编辑:此时您可以使用 webBrowser 的文档并抓取信息。通过在此处添加一个 RichTextBox 和一个公共变量:http: //msdn.microsoft.com/en-us/library/ms171713.aspx

    public string Code
    {
        get
        {
            if (richTextBox1.Text != null)
            {
                return (richTextBox1.Text);
            }
            else
            {
                return ("");
            }
        }
        set
        {
            richTextBox1.Text = value;
        }
    }


    private void button2_Click(object sender, EventArgs e)
    {
        webBrowser1.Url = new Uri("localfile.mht");
        HtmlElement elem;

        if (webBrowser1.Document != null)
        {

            HtmlElementCollection elems = webBrowser1.Document.GetElementsByTagName("HTML");
            if (elems.Count == 1)
            {
                elem = elems[0];
                Code = elem.OuterHtml;
                foreach (HtmlElement elem1 in elems)
                {
                    //look for pictures to save
                }

            }
        }
    }

回答by klumsy

So automating IE was difficult and not usable end to end, so I think building some sort of code that does it will be the way to go. on github I found this python one which may be good

所以自动化 IE 很困难,而且不能端到端地使用,所以我认为构建某种代码来做到这一点将是要走的路。在 github 上我发现了这个可能不错的 python

https://github.com/Modified/MHTifierhttp://decodecode.net/elitist/2013/01/mhtifier/

https://github.com/Modified/MHTifier http://decodecode.net/elitist/2013/01/mhtifier/

If I have time i'll try to do something similar in PowerShell.
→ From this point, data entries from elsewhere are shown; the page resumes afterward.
(** X15: a new stream works on the handle it was given.  On a stream
    returned by [new] for a non-null handle, a read on a live token calls
    [ReadFile] on that handle, and a close calls [CloseHandle] on that
    handle exactly when the stream was built with a true flag. *)
Theorem new_stream_uses_handle (w : World) (handle' : Z) (flag : bool)
    (buffer : list Byte.byte) (count : Z) (c1 c2 : GCancellable) :
  handle' <> NULL ->
  c1 <> Some true ->
  exists stream r1 r2 w',
    (s ← g_win32_input_stream_new handle' (c_bool flag);
     r1 ← g_win32_input_stream_read s buffer count c1;
     r2 ← g_win32_input_stream_close s c2;
     mret (s, r1, r2)) w = Some ((stream, r1, r2), w') /\
    List.filter is_read_call (log w') =
      (List.filter is_read_call (log w)
         ++ [EvReadFile handle' (read_length count)])%list /\
    List.filter is_release_call (log w') =
      (List.filter is_release_call (log w)
         ++ (if flag then [EvCloseHandle handle'] else []))%list.
Proof.
  intros Hnonnull Hlive.
  set (stream := fresh ({[NULL]} ∪ dom (heap w))).
  set (q := {| handle := handle'; close_handle := c_bool flag |}).
  set (w0 := {| heap := <[stream := q]> (heap w); os := os w; log := log w |}).
  assert (Hstream : heap w0 !! stream = Some q) by apply lookup_insert_eq.
  destruct (ReadFile (handle q) buffer (read_length count) (os w0))
    as [[[res buffer'] nread] o1] eqn:Hos.
  assert (Hread := read_issues_call w0 stream q buffer c1 Hstream Hlive
                     count res nread buffer' o1 Hos).
  assert (Hclose : forall es,
             List.filter is_release_call es = [] ->
             List.filter is_read_call es = [EvReadFile handle' (read_length count)] ->
             exists r2 w',
               g_win32_input_stream_close stream c2 (advance w0 o1 es) =
                 Some (r2, w') /\
               List.filter is_read_call (log w') =
                 (List.filter is_read_call (log w)
                    ++ [EvReadFile handle' (read_length count)])%list /\
               List.filter is_release_call (log w') =
                 (List.filter is_release_call (log w)
                    ++ (if flag then [EvCloseHandle handle'] else []))%list).
  { intros es Hrel Hrd.
    assert (Hstream1 : heap (advance w0 o1 es) !! stream = Some q) by exact Hstream.
    destruct (close_returns _ stream q Hstream1 c2)
      as (r2 & o2 & es2 & Hrun & Hrel2 & _ & Hrd2 & _).
    exists r2, (advance (advance w0 o1 es) o2 es2).
    split; [exact Hrun |].
    rewrite !filter_advance, Hrel, Hrd, Hrel2, Hrd2, !app_nil_r.
    split; [reflexivity |]. cbn [handle close_handle q].
    now destruct flag. }
  unfold mbind, run_bind. rewrite (new_runs w handle' (c_bool flag) Hnonnull).
  fold stream. fold q. fold w0. rewrite Hread.
  destruct (res =? 0); cbv zeta;
    (edestruct Hclose as (r2 & w' & Hrun & Hrd & Hrel);
     [| | rewrite Hrun; eexists _, _, _, _;
          (split; [reflexivity | split; [exact Hrd | exact Hrel]])];
     reflexivity).
Qed.
End NewFurther.

(** ** The last error as an [int] *)

(** Storing a [DWORD] error code in an [int] keeps every code below
    [2 ^ 31] and maps no other code onto one of them. *)
Lemma to_gint_code (d c : Z) :
  0 <= d < 2 ^ 32 -> 0 <= c < 2 ^ 31 -> (to_gint d = c <-> d = c).
Proof.
  intros Hd Hc. unfold to_gint, to_signed. cbv zeta.
  rewrite Z.mod_small by assumption.
  change (2 ^ (32 - 1)) with (2 ^ 31).
  change (2 ^ 32) with 4294967296 in *. change (2 ^ 31) with 2147483648 in *.
  destruct (Z.ltb_spec d 2147483648); lia.
Qed.

Section ReadFailure.
Context `{Win32}.

Variables (w : World) (stream : Z) (p : GWin32InputStreamPrivate).
Variable buffer : list Byte.byte.
Hypothesis Hstream : heap w !! stream = Some p.

(** X16: the two outcomes of a failed [ReadFile].  When the call fails,
    the read returns 0 or -1; with the last error a [DWORD] and the two
    end-of-stream codes ordinary (below [2 ^ 31]), it returns 0, without
    an error, exactly when the last error is one of those two codes: the
    detour of the code through an [int] confuses no other code with
    them. *)
Theorem read_failure_outcomes (cancellable : GCancellable)
    (count res nread : Z) (buffer' : list Byte.byte) (o : OS) :
  cancellable <> Some true ->
  ReadFile (handle p) buffer (read_length count) (os w) = (res, buffer', nread, o) ->
  res = 0 ->
  0 <= GetLastError o < 2 ^ 32 ->
  0 <= ERROR_HANDLE_EOF < 2 ^ 31 ->
  0 <= ERROR_BROKEN_PIPE < 2 ^ 31 ->
  exists r w',
    g_win32_input_stream_read stream buffer count cancellable w = Some (r, w') /\
    (bytes_read r = 0 \/ bytes_read r = -1) /\
    (bytes_read r = 0 <->
     GetLastError o = ERROR_HANDLE_EOF \/ GetLastError o = ERROR_BROKEN_PIPE) /\
    (bytes_read r = 0 <-> read_error r = None).
Proof.
  intros Hlive Hos -> Hd Heof Hpipe.
  rewrite (read_issues_call w stream p buffer cancellable Hstream Hlive
             count 0 nread buffer' o Hos).
  change (0 =? 0) with true. cbv iota zeta.
  pose proof (to_gint_code _ _ Hd Heof) as Hce.
  pose proof (to_gint_code _ _ Hd Hpipe) as Hcp.
  destruct (Z.eqb_spec (to_gint (GetLastError o)) ERROR_HANDLE_EOF) as [He | He];
    [| destruct (Z.eqb_spec (to_gint (GetLastError o)) ERROR_BROKEN_PIPE)
         as [Hp | Hp]];
    cbn [orb]; eexists _, _; (split; [reflexivity |]);
    cbn [bytes_read read_error]; unfold g_set_error.
  - split; [now left |]. split; [| easy].
    split; [intros _; left; now apply Hce | reflexivity].
  - split; [now left |]. split; [| easy].
    split; [intros _; right; now apply Hcp | reflexivity].
  - split; [now right |]. split.
    + split; [discriminate |].
      intros [Hd1 | Hd1]; [apply Hce in Hd1 | apply Hcp in Hd1]; contradiction.
    + split; discriminate.
Qed.
End ReadFailure.
(** The state after a sequence of requests. *)
Definition run (rs : list Request) (s : State) : State :=
  List.fold_left (fun s r => state_after r s) rs s.

(** *** Descriptions used in the statements *)

(** The number of clock readings of an accepted admin update. *)
Definition ticks_of_update (upd : UpdateData.t) : nat :=
  if bool_decide (UpdateData.status upd = Some paid) then 3 else 2.

(** A [sortCode] that is absent, null or shorter than six characters. *)
Definition sort_code_missing (v : option (option string)) : Prop :=
  match v with
  | Some (Some sortCode) => (String.length sortCode < 6)%nat
  | _ => True
  end.

(** A row as an insert leaves it: never reviewed, never paid. *)
Definition untouched (a : Application.t) : Prop :=
  Application.status a = pending
  /\ Application.adminNotes a = None
  /\ Application.reviewedBy a = None
  /\ Application.reviewedAt a = None
  /\ Application.paidAt a = None
  /\ Application.paidAmount a = None.

(** The row that an accepted admin update, of parsed body [upd] and made in
    state [s], leaves in place of [a]: the clock is read for [reviewedAt],
    then for [paidAt] when the status asked for is [paid], then for
    [updatedAt]. *)
Definition admin_updated (s : State) (adminUserId : string) (upd : UpdateData.t)
    (a : Application.t) : Application.t :=
  let to_paid := bool_decide (UpdateData.status upd = Some paid) in
  Application.mk
    (Application.id a)
    (Application.userId a)
    (Application.bankDetailsId a)
    (Application.reason a)
    (Application.amountRequested a)
    (Application.currency a)
    (Application.supportingDocuments a)
    (default (Application.status a) (UpdateData.status upd))
    (default (Application.adminNotes a) (UpdateData.adminNotes upd))
    (Some adminUserId)
    (Some (clock (tick s)))
    (if to_paid then Some (clock (S (tick s))) else Application.paidAt a)
    (if to_paid then Some (Application.amountRequested a) else Application.paidAmount a)
    (Application.createdAt a)
    (Some (clock (if to_paid then S (S (tick s)) else S (tick s)))).

(** The properties of a row that belong to the submission. *)
Definition same_submission (a a' : Application.t) : Prop :=
  Application.id a' = Application.id a
  /\ Application.userId a' = Application.userId a
  /\ Application.reason a' = Application.reason a
  /\ Application.amountRequested a' = Application.amountRequested a
  /\ Application.currency a' = Application.currency a
  /\ Application.bankDetailsId a' = Application.bankDetailsId a
  /\ Application.supportingDocuments a' = Application.supportingDocuments a
  /\ Application.createdAt a' = Application.createdAt a.




(** *** The routes that read *)

(** [getBankDetails] *)
Definition getBankDetails (userId : string) : M (list BankDetails.t) :=
  fun s =>
    (Returned (filter (fun b => BankDetails.userId b = userId) (rows (bankDetails s))), s).

(** [getApplications] *)
Definition getApplications (userId : string) : M (list Application.t) :=
  fun s =>
    (Returned
       (merge_sort newest_first
          (filter (fun a => Application.userId a = userId) (rows (applications s)))),
     s).

(** The bank details joined to a row of the admin listing:
    [if (app.bankDetailsId)], then the first row with that identifier. *)
Definition joined_bankDetails (s : State) (app : Application.t) : option BankDetails.t :=
  match Application.bankDetailsId app with
  | Some i => if String.eqb i "" then None else bankDetails s !! i
  | None => None
  end.

(** [getAllApplicationsWithDetails]; [users] is the table of the
    authentication integration. *)
Definition getAllApplicationsWithDetails (users : gmap string Admin.User)
  : M (list Admin.ApplicationWithUser) :=
  fun s =>
    (Returned
       ((fun app =>
           Admin.mkApplicationWithUser app (users !! Application.userId app)
             (joined_bankDetails s app))
          <$> merge_sort newest_first (rows (applications s))),
     s).

(** [GET /api/bank-details] *)
Definition get_bank_details (userId : string) : State -> Answer (list BankDetails.t) * State :=
  try_read
    (details <- getBankDetails userId ;;
     ret (Json200 details))
    "Failed to fetch bank details".

(** [GET /api/applications] *)
Definition get_applications (userId : string) : State -> Answer (list Application.t) * State :=
  try_read
    (found <- getApplications userId ;;
     ret (Json200 found))
    "Failed to fetch applications".

(** [GET /api/applications/:id] *)
Definition get_application (userId id : string) : State -> Answer Application.t * State :=
  try_read
    (application <- getApplicationById id ;;
     match application with
     | None => ret (Failure 404 "Application not found")
     | Some application =>
         if decide (Application.userId application = userId) then ret (Json200 application)
         else ret (Failure 403 "Access denied")
     end)
    "Failed to fetch application".
(** * MCP tool-orchestration clients: a shallow embedding

    The two clients of the repository, [src/weather_client.py] (one tool
    provider) and [src/multi_client.py] (several tool providers), are embedded
    as state-passing programs over

    - the instance dictionary of the [MCPClient] object ([self.__dict__]), a
      finite map from attribute names to objects, and
    - the chronological trace of the requests the client sends to its
      collaborators: the operating system (spawning a provider process), the
      MCP sessions ([initialize], [list_tools], [call_tool]), the model
      backend ([chat]) and the exit callbacks run by [AsyncExitStack].

    The collaborators are not part of the repository.  They are gathered in a
    record [World] of oracles which answer a request from the trace seen so
    far, either with a value or by raising.  [print] calls only write to
    standard output and are left out. *)

From Stdlib Require Import String Ascii ZArith Lia.
From stdpp Require Import base option list gmap strings.

Local Open Scope string_scope.
Local Open Scope list_scope.
Local Set Warnings "-register-all".

(** ** Python values *)

(** JSON-like Python data: what tool schemas, tool arguments and chat
    messages are made of.  A [dict] keeps its insertion order. *)
Inductive value : Type :=
| VNone
| VBool (b : bool)
| VInt (z : Z)
| VStr (s : string)
| VList (items : list value)
| VDict (entries : list (string * value)).

(** Lookup of a key among the entries of a dictionary. *)
Fixpoint dict_lookup (key : string) (entries : list (string * value)) : option value :=
  match entries with
  | [] => None
  | (k, v) :: rest => if String.eqb k key then Some v else dict_lookup key rest
  end.

(** [d.get(key, default)]. *)
Definition dict_get (key : string) (entries : list (string * value)) (default : value) : value :=
  match dict_lookup key entries with
  | Some v => v
  | None => default
  end.

(** [v[key]] read through an [option]: [None] when [v] is no dictionary or
    has no such key. *)
Definition value_field (key : string) (v : value) : option value :=
  match v with
  | VDict entries => dict_lookup key entries
  | _ => None
  end.

(** [s.endswith(suffix)] of Python's [str]. *)
Definition endswith (s suffix : string) : bool :=
  let n := String.length s in
  let k := String.length suffix in
  (k <=? n)%nat && String.eqb (substring (n - k) k s) suffix.

(** ** Data of the collaborators *)

(** [mcp.types.Tool], with the three attributes the clients read. *)
Record Tool : Type := mkTool {
  name : string;
  description : value;
  inputSchema : value
}.

(** [mcp.types.CallToolResult]: what [call_tool] returns.  A provider whose
    tool function failed answers with [isError = true]; that is a returned
    result, not a raised exception. *)
Record CallToolResult : Type := mkCallToolResult {
  result_content : list value;
  isError : bool
}.

(** [ollama]'s tool call: [tool_calls[0].function] supports [.get]. *)
Record ToolCall : Type := mkToolCall {
  function : list (string * value)
}.

(** [response.message] of the model backend.  [None] stands for a field that
    is absent ([.get] then yields its default); [tool_calls = None] also
    covers a field holding Python's [None]. *)
Record Message : Type := mkMessage {
  content : option value;
  tool_calls : option (list ToolCall)
}.

Record ChatResponse : Type := mkChatResponse {
  message : Message
}.

(** [StdioServerParameters(command=..., args=[...], env=None)]. *)
Record StdioServerParameters : Type := mkStdioServerParameters {
  command : string;
  args : list string;
  env : option (list (string * string))
}.

(** A spawned provider process, named by the number the world gave it. *)
Definition proc : Type := nat.

(** [ClientSession(read_stream, write_stream)]. *)
Record ClientSession : Type := mkClientSession {
  read_stream : proc;
  write_stream : proc
}.

(** Python exceptions.  [ExternalError] is any exception raised inside a
    collaborator (transport, session, provider, model backend). *)
Inductive exn : Type :=
| ValueError (msg : string)
| AttributeError (msg : string)
| TypeError (msg : string)
| IndexError (msg : string)
| ExternalError (origin msg : string).

Inductive result (A : Type) : Type :=
| Ok (a : A)
| Raise (e : exn).
Arguments Ok {A} a.
Arguments Raise {A} e.

(** The exit callbacks an [AsyncExitStack] holds: the [__aexit__] of an
    entered [stdio_client(...)] and of an entered [ClientSession]. *)
Inductive exit_callback : Type :=
| ExitStdio (p : proc)
| ExitSession (s : ClientSession).

(** The asynchronous context managers the clients enter. *)
Inductive context_manager : Type :=
| stdio_client (server_params : StdioServerParameters)
| ClientSession_over (s : ClientSession).

(** Requests sent to the collaborators, in the order they are sent. *)
Inductive event : Type :=
| EvSpawn (server_params : StdioServerParameters)
| EvSessionEnter (s : ClientSession)
| EvInitialize (s : ClientSession)
| EvListTools (s : ClientSession)
| EvCallTool (s : ClientSession) (tool_name tool_args : value)
| EvChat (model : string) (messages tools : list value)
| EvExit (cb : exit_callback) (exc : option exn).

(** [json.loads] applied to a [str]. *)
Inductive json_result : Type :=
| Decoded (v : value)
| JSONDecodeError
| JSONOtherError (e : exn).

(** The collaborators.  Every oracle sees the trace of earlier requests, so a
    provider may change its catalog over time and the model backend may
    answer differently at each round. *)
Record World : Type := mkWorld {
  json_loads : string -> json_result;
  py_str : CallToolResult -> string;
  w_spawn : list event -> StdioServerParameters -> result proc;
  w_session_enter : list event -> ClientSession -> result unit;
  w_initialize : list event -> ClientSession -> result unit;
  w_list_tools : list event -> ClientSession -> result (list Tool);
  w_call_tool : list event -> ClientSession -> value -> value -> result CallToolResult;
  w_chat : list event -> string -> list value -> list value -> result ChatResponse;
  w_exit : list event -> exit_callback -> option exn -> result bool
}.

(** ** Objects and the state of a run *)

(** The objects an [MCPClient] instance refers to. *)
Inductive pyobj : Type :=
| PNone
| PReadStream (p : proc)
| PWriteStream (p : proc)
| PSession (s : ClientSession)
| PList (items : list pyobj)
| PTuple (items : list pyobj)
| PExitStack (callbacks : list exit_callback)
| POllamaClient (host : string).
(** * sql-parser-js: lexer, parser, facade and query analyzer

    A shallow embedding of the JavaScript sources
      src/errors/sql-error.js, src/lexer/token-types.js, src/lexer/lexer.js,
      src/ast/ast-nodes.js, src/parser/parser.js,
      src/analyzer/query-analyzer.js and src/index.js
    together with the properties stated about them.

    Conventions of the embedding.
    - A JavaScript string is a [string]; its characters are the code units
      below 256.  [toUpperCase]/[toLowerCase] act on the ASCII letters: every
      place where the sources compare an upper-cased text does so against a
      pure ASCII word without the pair SS, so the answer of the comparison is
      the one JavaScript computes.
    - [null] and [undefined] of an optional property are [None].
    - A thrown exception is the outcome [Throw].  The engine raises a
      [RangeError] when calls nest deeper than its stack holds.  The parser
      is given a budget [fuel] of nested calls, where a method call and a
      turn of a loop count for one each; no method of the parser catches an
      exception, so a run that exhausts the budget leaves [parse] with
      that error ([Parser.stackOverflow]), and inside the parser the
      exhausted budget is the outcome [NoFuel].  The properties are stated
      for every budget.  A budget of 12 calls for each token, and 3 more,
      is never exhausted ([ProgressFacts.parse_total]), and a larger
      budget changes no other outcome ([ParserFuel.parse_mono]).  The main
      loop of the lexer runs on the length of the text, which it never
      exhausts ([LexerFacts.tokenizeLoop_ok]).
    - A Number is a double of IEEE 754: [parseInt] and [parseFloat] round
      what the text writes to the nearest double, and [toString] prints the
      shortest digits that read back as the same double. *)

From Stdlib Require Import String Ascii List ZArith Lia Bool Arith.
Import ListNotations.
Local Set Warnings "-register-all".
Local Open Scope list_scope.
Local Open Scope string_scope.
Local Open Scope nat_scope.

(* ===================================================================== *)
(** ** JavaScript strings *)
(* ===================================================================== *)

Module JsString.

Definition code (c : ascii) : nat := nat_of_ascii c.

(** [/\d/] *)
Definition isDigit (c : ascii) : bool := (48 <=? code c) && (code c <=? 57).

(** [/[a-zA-Z_]/] *)
Definition isIdentStart (c : ascii) : bool :=
  ((65 <=? code c) && (code c <=? 90))
  || ((97 <=? code c) && (code c <=? 122))
  || (code c =? 95).

(** [/[a-zA-Z0-9_]/] *)
Definition isIdentPart (c : ascii) : bool := isIdentStart c || isDigit c.

(** [/\s/] on the code units below 256: TAB, LF, VT, FF, CR, SPACE, NBSP. *)
Definition isSpace (c : ascii) : bool :=
  ((9 <=? code c) && (code c <=? 13)) || (code c =? 32) || (code c =? 160).

Definition newline : ascii := ascii_of_nat 10.
Definition dquote : ascii := ascii_of_nat 34.
Definition isNewline (c : ascii) : bool := Ascii.eqb c newline.

Definition upperChar (c : ascii) : ascii :=
  if (97 <=? code c) && (code c <=? 122) then ascii_of_nat (code c - 32) else c.

Definition lowerChar (c : ascii) : ascii :=
  if (65 <=? code c) && (code c <=? 90) then ascii_of_nat (code c + 32) else c.
(** * PGSL lattice engine: a shallow embedding of the [PGSLEngine] class

    The engine (services/cahEngine.ts) keeps three JavaScript objects, the
    atom registry, the fragment registry and the node repository, and
    builds, for an ingested sequence, one fragment per contiguous
    sub-sequence.  This file embeds the class method by method and proves
    the properties stated about it.

    Conventions of the embedding.
    - The registries and the repository are plain objects ([{}]).  A read
      [o[k]] answers with the own property [k] when there is one and
      otherwise with the property of that name inherited from
      [Object.prototype], if any ([js_get], [inherited_keys]).  Own
      properties are a finite map ([gmap]) for the registries and an
      insertion-ordered association list for the repository, which is read
      back in insertion order ([Object.values]; its keys are minted
      identifiers, which contain a slash and so are never array indices).
    - A value that flows where the code expects an identifier is a string
      or one of the members of [Object.prototype] ([Ref]): the latter is
      what [atomRegistry["constructor"]] evaluates to.
    - A condition on a looked-up identifier is JavaScript truthiness:
      [undefined] and the empty string are falsy ([truthy], [truthyRef]).
    - [pgsl:height] is a JavaScript number: a natural number or [NaN].
    - [generateUUID] and [new Date()] are the two sources of
      non-determinism; they are streams ([uuid], [now]) read at the
      position recorded in the engine ([drawn]).  Where a proof needs
      identifiers to be fresh it assumes that the stream never repeats a
      value ([uuid_inj]) and that a UUID contains no slash ([uuid_plain]).
    - A JavaScript number is an abstract [JSNumber] with its [String(n)]
      rendering [NumberToString]; the text [String(m)] of a member [m] of
      [Object.prototype] is [member_source].
    - Listeners are opaque callbacks that do not call back into the
      engine; the engine records which listener was invoked and the state
      it could observe at that moment, in order ([calls]). *)

From Stdlib Require Import Ascii.
From stdpp Require Import gmap strings list fin_maps pretty.

#[local] Arguments String.append !_ _ / : simpl nomatch.

(** ** Strings: the few [String.prototype] operations the engine uses *)

Definition dquote : ascii := "034"%char.
Definition backslash : ascii := "092"%char.

(** [s.startsWith(p)] *)
Fixpoint startsWith (p s : string) : bool :=
  match p, s with
  | EmptyString, _ => true
  | String a p', String b s' => if decide (a = b) then startsWith p' s' else false
  | String _ _, EmptyString => false
  end.

(** [s.includes(p)] *)
Fixpoint str_includes (p s : string) : bool :=
  match s with
  | EmptyString => startsWith p EmptyString
  | String _ s' => startsWith p s || str_includes p s'
  end.

(** [xs.join(sep)] *)
Fixpoint join (sep : string) (xs : list string) : string :=
  match xs with
  | [] => EmptyString
  | [x] => x
  | x :: xs' => x +:+ sep +:+ join sep xs'
  end.

(** [id.split('/').pop()]: the text after the last slash. *)
Fixpoint trailing_segment_go (cur s : string) : string :=
  match s with
  | EmptyString => String.rev cur
  | String c s' =>
      if decide (c = "/"%char) then trailing_segment_go EmptyString s'
      else trailing_segment_go (String c cur) s'
  end.
Definition trailing_segment (id : string) : string :=
  trailing_segment_go EmptyString id.

(** ** [JSON.stringify] on an array of strings *)

(** The hexadecimal digit of [n < 16], in lower case. *)
Definition hex_digit (n : N) : ascii :=
  if (n <? 10)%N then ascii_of_N (48 + n) else ascii_of_N (87 + n).

(** QuoteJSONString, one code unit at a time. *)
Definition QuoteJSONChar (c : ascii) : string :=
  match N_of_ascii c with
  | 8 => "\b" | 9 => "\t" | 10 => "\n" | 12 => "\f" | 13 => "\r"
  | 34 => String backslash (String dquote EmptyString)
  | 92 => "\\"
  | n =>
      if (n <? 32)%N
      then "\u00" +:+ String (hex_digit (n / 16)) (String (hex_digit (n mod 16)) EmptyString)
      else String c EmptyString
  end%N.

Fixpoint QuoteJSONBody (s : string) : string :=
  match s with
  | EmptyString => EmptyString
  | String c s' => QuoteJSONChar c +:+ QuoteJSONBody s'
  end.

Definition QuoteJSONString (s : string) : string :=
  String dquote (QuoteJSONBody s +:+ String dquote EmptyString).

(** A value found where an identifier is expected: a string, or the
    member [Object.prototype[key]] (a function; the prototype object
    itself for [__proto__]). *)
Inductive Ref :=
  | Str (s : string)
  | Member (key : string).

#[global] Instance Ref_eq_dec : EqDecision Ref.
Proof. solve_decision. Defined.

(** One array element as [JSON.stringify] writes it: a string is quoted,
    a function becomes [null] and the prototype object [{}]. *)
Definition ref_json (r : Ref) : string :=
  match r with
  | Str s => QuoteJSONString s
  | Member key => if decide (key = "__proto__") then "{}" else "null"
  end.

Definition JSON_stringify (content : list Ref) : string :=
  "[" +:+ join "," (ref_json <$> content) +:+ "]".

(** *** [JSON.stringify] is injective on arrays of strings *)

Definition unhex (c : ascii) : option N :=
  let n := N_of_ascii c in
  if ((48 <=? n) && (n <=? 57))%N then Some (n - 48)%N
  else if ((97 <=? n) && (n <=? 102))%N then Some (n - 87)%N
  else None.

(** Reads back one quoted code unit from the front of a string. *)
Definition unquote_char (s : string) : option (ascii * string) :=
  match s with
  | EmptyString => None
  | String c r =>
      if decide (c = backslash) then
        match r with
        | String "b" r' => Some ("008"%char, r')
        | String "t" r' => Some ("009"%char, r')
        | String "n" r' => Some ("010"%char, r')
        | String "f" r' => Some ("012"%char, r')
        | String "r" r' => Some ("013"%char, r')
        | String "u" (String _ (String _ (String h (String l r')))) =>
            match unhex h, unhex l with
            | Some a, Some b => Some (ascii_of_N (16 * a + b), r')
            | _, _ => None
            end
        | String c' r' =>
            if decide (c' = dquote) then Some (dquote, r')
            else if decide (c' = backslash) then Some (backslash, r')
            else None
        | EmptyString => None
        end
      else if decide (c = dquote) then None
      else Some (c, r)
  end%char.
(** * ckpool generator: a shallow embedding of generator.c

    The embedding follows src/generator.c function by function.  C values
    are modelled as follows:

    - [json_t *] is [option json] ([None] is the NULL pointer); the jansson
      accessors are total functions on it, as in the library;
    - [int] and [json_int_t] are [Z]; the narrowing of a 64-bit
      [json_int_t] to a 32-bit [int] is written out ([to_int]); counters
      that only grow by one (message, notify and share ids) are not
      wrapped, signed overflow being undefined and out of reach;
    - [double] is [spec_float] at binary64, compared with [SFeqb];
    - [time_t] is [Z];
    - [char *] strings are [string]; a NULL string is [None];
    - heap-allocated [notify_instance_t] records live in a [gmap] from
      addresses to records, the uthash table is the list of addresses in
      insertion order, and [current_notify] is an optional address;
    - messages already decoded by [json_loads] are passed in decoded: the
      parser itself belongs to jansson.

    LOG* calls have no effect on control flow and are kept only in the
    functions that also perform output (they then appear in the trace). *)

From Stdlib Require Import ZArith Lia Bool Ascii String List.
From Stdlib Require Import Floats.SpecFloat.
From stdpp Require Import base option list gmap.
Import ListNotations.

Local Open Scope string_scope.
Local Open Scope list_scope.
Local Open Scope Z_scope.

(** ** JSON values (jansson's [json_t]) *)

#[local] Set Warnings "-register-all,-at-level-200-changed".

Inductive json : Type :=
| JNull
| JTrue
| JFalse
| JInteger (z : Z)
| JReal (f : spec_float)
| JString (s : string)
| JArray (items : list json)
| JObject (members : list (string * json)).

Module Jansson.

Fixpoint assoc_get (key : string) (members : list (string * json)) : option json :=
  match members with
  | [] => None
  | (k, v) :: rest => if String.eqb k key then Some v else assoc_get key rest
  end.

(** [json_object_get]: NULL unless [val] is an object holding [key]. *)
Definition json_object_get (val : option json) (key : string) : option json :=
  match val with
  | Some (JObject members) => assoc_get key members
  | _ => None
  end.

(** [json_array_get]: NULL unless [val] is an array longer than [i]. *)
Definition json_array_get (val : option json) (i : nat) : option json :=
  match val with
  | Some (JArray items) => items !! i
  | _ => None
  end.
如果我有时间,我会尝试在 PowerShell 中做类似的事情。

回答by kyb

Firefoxhas embedded tool. Go to menu (press Alt if hidden) File->Convert saved pages.

Firefox有嵌入式工具。转到菜单(如果隐藏,请按 Alt)File->Convert saved pages

回答by Knight

Step 1 : Open the .MHT / .MHTML file in Browser.

第 1 步:在浏览器中打开 .MHT / .MHTML 文件。

Step 2 : Right click to select to view the source code.

第二步:右击选择查看源代码。

Step 3: Copy the source code and paste it to a new .TXT file, then change the file extension to .HTML.

第 3 步:复制源代码并将其粘贴到一个新的 .TXT 文件中,然后将文件扩展名更改为 .HTML。